PROBLEM DESCRIPTION:
Your answer must consist of exactly the lines below, starting with the line with "JStr (ComputeGroupId t))]." and going on through the line with "ComputeGroupName := s |>)", and nothing else.

PROVIDED DATA:
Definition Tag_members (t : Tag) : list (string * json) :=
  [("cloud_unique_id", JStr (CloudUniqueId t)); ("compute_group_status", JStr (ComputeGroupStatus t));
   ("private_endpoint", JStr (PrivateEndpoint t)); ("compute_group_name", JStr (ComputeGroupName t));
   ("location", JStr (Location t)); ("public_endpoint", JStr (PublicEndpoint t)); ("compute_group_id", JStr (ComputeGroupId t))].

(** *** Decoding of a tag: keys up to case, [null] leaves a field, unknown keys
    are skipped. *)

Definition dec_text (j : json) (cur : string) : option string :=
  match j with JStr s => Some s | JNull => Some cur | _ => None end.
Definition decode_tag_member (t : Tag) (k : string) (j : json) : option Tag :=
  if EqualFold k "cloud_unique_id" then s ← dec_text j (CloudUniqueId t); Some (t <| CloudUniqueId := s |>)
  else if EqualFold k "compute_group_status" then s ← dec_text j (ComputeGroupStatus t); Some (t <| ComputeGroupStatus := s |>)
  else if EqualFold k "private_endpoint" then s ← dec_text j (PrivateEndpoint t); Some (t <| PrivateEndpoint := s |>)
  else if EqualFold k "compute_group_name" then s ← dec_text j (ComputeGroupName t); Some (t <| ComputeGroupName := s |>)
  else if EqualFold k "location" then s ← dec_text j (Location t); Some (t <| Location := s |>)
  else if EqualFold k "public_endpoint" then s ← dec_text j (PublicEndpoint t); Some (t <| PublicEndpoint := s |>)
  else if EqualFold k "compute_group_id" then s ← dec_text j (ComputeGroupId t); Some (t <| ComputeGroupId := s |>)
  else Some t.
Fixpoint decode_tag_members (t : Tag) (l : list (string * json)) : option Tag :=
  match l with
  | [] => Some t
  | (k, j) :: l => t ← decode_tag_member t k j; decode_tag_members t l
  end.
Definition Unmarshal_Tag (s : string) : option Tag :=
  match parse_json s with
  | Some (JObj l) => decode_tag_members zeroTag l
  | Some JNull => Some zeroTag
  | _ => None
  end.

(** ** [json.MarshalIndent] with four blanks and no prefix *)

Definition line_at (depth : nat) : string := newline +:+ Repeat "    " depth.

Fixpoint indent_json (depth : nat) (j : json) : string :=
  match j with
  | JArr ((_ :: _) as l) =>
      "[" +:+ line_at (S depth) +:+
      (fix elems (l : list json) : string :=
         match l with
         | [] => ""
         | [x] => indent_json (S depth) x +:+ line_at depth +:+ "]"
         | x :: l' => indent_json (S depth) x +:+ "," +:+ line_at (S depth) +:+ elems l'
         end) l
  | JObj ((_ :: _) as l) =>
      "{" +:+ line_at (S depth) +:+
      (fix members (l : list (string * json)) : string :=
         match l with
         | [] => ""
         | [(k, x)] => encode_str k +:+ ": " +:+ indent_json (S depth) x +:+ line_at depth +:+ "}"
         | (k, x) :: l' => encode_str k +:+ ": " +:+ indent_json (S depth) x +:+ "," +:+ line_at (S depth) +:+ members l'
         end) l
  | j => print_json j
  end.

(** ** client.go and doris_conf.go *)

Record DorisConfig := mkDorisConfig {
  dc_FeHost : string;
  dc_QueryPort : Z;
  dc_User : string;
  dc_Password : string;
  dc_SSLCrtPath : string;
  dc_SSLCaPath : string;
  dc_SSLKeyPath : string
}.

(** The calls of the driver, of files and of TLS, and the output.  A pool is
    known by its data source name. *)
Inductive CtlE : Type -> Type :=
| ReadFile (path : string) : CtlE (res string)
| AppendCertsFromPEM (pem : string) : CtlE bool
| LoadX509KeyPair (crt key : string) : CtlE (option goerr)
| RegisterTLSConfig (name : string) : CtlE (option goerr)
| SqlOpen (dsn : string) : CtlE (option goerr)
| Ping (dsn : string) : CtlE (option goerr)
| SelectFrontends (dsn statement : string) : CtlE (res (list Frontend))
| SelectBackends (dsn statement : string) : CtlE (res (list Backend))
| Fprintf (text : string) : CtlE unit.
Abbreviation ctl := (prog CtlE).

SOLUTION FOR THIS EXERCISE:
   ("location", JStr (Location t)); ("public_endpoint", JStr (PublicEndpoint t)); ("compute_group_id", JStr (ComputeGroupId t))].

(** *** Decoding of a tag: keys up to case, [null] leaves a field, unknown keys
    are skipped. *)

Definition dec_text (j : json) (cur : string) : option string :=
  match j with JStr s => Some s | JNull => Some cur | _ => None end.
Definition decode_tag_member (t : Tag) (k : string) (j : json) : option Tag :=
  if EqualFold k "cloud_unique_id" then s ← dec_text j (CloudUniqueId t); Some (t <| CloudUniqueId := s |>)
  else if EqualFold k "compute_group_status" then s ← dec_text j (ComputeGroupStatus t); Some (t <| ComputeGroupStatus := s |>)
  else if EqualFold k "private_endpoint" then s ← dec_text j (PrivateEndpoint t); Some (t <| PrivateEndpoint := s |>)
  else if EqualFold k "compute_group_name" then s ← dec_text j (ComputeGroupName t); Some (t <| ComputeGroupName := s |>)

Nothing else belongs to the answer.